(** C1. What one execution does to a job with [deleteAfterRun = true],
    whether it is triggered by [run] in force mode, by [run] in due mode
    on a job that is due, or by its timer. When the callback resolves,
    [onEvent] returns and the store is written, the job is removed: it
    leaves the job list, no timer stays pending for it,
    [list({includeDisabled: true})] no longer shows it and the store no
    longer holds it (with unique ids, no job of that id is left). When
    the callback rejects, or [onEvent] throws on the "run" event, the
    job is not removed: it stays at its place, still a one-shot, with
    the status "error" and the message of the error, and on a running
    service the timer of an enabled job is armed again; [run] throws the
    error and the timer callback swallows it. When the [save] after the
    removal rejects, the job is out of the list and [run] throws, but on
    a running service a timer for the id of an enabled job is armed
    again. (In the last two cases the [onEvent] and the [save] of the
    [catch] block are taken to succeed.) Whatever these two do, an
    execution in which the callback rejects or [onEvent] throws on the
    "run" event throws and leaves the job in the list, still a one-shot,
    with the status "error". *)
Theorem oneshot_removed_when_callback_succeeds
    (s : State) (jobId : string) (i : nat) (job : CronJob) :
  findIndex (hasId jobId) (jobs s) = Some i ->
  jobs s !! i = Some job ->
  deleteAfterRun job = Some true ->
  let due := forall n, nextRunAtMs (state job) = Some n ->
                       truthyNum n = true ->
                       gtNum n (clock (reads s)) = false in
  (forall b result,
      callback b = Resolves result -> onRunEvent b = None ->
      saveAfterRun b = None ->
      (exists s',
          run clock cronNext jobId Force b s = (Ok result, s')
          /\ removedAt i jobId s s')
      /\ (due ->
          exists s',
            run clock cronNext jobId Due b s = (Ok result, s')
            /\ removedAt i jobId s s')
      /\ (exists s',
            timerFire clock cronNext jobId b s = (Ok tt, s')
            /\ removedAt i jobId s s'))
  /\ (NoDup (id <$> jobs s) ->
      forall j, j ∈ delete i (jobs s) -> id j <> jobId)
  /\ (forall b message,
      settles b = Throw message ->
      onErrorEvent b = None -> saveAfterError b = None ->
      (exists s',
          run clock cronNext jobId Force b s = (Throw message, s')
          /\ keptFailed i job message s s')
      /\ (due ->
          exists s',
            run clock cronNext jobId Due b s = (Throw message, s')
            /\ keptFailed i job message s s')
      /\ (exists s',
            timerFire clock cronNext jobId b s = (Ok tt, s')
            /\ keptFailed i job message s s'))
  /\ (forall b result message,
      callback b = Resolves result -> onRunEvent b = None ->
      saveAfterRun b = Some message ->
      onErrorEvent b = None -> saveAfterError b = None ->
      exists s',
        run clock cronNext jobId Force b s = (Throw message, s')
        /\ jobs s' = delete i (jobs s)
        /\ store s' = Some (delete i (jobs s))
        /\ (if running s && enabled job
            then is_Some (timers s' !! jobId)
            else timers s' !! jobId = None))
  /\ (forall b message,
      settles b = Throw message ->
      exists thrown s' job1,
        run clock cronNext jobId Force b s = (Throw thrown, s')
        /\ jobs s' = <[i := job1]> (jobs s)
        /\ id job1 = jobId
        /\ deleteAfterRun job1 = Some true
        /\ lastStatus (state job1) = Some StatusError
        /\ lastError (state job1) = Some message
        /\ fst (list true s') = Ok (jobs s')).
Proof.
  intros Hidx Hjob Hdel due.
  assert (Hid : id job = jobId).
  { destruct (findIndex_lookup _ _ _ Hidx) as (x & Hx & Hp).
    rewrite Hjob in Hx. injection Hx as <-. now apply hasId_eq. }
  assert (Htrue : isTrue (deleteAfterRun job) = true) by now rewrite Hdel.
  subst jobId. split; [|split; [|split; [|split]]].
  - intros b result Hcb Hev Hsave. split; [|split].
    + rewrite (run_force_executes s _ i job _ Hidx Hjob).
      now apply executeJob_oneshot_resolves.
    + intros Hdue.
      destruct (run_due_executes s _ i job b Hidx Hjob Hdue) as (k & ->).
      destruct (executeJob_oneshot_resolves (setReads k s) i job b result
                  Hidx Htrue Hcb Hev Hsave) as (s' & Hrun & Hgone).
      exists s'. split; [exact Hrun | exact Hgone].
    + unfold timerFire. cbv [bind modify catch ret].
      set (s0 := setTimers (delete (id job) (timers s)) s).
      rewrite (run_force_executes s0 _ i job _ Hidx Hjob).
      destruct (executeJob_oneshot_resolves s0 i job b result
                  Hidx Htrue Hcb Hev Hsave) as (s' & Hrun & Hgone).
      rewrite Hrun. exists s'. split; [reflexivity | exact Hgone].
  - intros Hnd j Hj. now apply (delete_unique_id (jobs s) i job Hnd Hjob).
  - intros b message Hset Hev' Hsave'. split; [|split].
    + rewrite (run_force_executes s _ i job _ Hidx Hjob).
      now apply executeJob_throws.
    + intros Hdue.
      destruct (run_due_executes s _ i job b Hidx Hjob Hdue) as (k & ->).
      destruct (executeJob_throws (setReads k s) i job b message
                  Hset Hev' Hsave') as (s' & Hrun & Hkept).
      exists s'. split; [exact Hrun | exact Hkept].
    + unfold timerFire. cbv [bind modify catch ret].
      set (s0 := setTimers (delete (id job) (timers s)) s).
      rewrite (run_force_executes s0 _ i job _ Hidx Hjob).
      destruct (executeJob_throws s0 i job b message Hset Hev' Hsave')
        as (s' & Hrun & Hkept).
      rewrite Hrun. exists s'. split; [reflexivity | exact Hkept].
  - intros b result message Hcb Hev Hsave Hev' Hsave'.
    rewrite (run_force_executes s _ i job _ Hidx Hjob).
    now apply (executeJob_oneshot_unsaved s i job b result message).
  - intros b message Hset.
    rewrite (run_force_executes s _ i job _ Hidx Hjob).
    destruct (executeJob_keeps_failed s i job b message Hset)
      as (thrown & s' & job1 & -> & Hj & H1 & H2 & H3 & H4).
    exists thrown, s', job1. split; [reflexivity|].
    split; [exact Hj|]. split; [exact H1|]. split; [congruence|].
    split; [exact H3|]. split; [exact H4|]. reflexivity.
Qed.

★ ★ ★ ★ ★ ★ ★

▶ **Assigned task**
When you come to the line containing "truthyNum n = true ->", give it and stop; before that, repeat each line of the material exactly from the first one.

▶ **Result of the task**
(** C1. What one execution does to a job with [deleteAfterRun = true],
    whether it is triggered by [run] in force mode, by [run] in due mode
    on a job that is due, or by its timer. When the callback resolves,
    [onEvent] returns and the store is written, the job is removed: it
    leaves the job list, no timer stays pending for it,
    [list({includeDisabled: true})] no longer shows it and the store no
    longer holds it (with unique ids, no job of that id is left). When
    the callback rejects, or [onEvent] throws on the "run" event, the
    job is not removed: it stays at its place, still a one-shot, with
    the status "error" and the message of the error, and on a running
    service the timer of an enabled job is armed again; [run] throws the
    error and the timer callback swallows it. When the [save] after the
    removal rejects, the job is out of the list and [run] throws, but on
    a running service a timer for the id of an enabled job is armed
    again. (In the last two cases the [onEvent] and the [save] of the
    [catch] block are taken to succeed.) Whatever these two do, an
    execution in which the callback rejects or [onEvent] throws on the
    "run" event throws and leaves the job in the list, still a one-shot,
    with the status "error". *)
Theorem oneshot_removed_when_callback_succeeds
    (s : State) (jobId : string) (i : nat) (job : CronJob) :
  findIndex (hasId jobId) (jobs s) = Some i ->
  jobs s !! i = Some job ->
  deleteAfterRun job = Some true ->
  let due := forall n, nextRunAtMs (state job) = Some n ->
                       truthyNum n = true ->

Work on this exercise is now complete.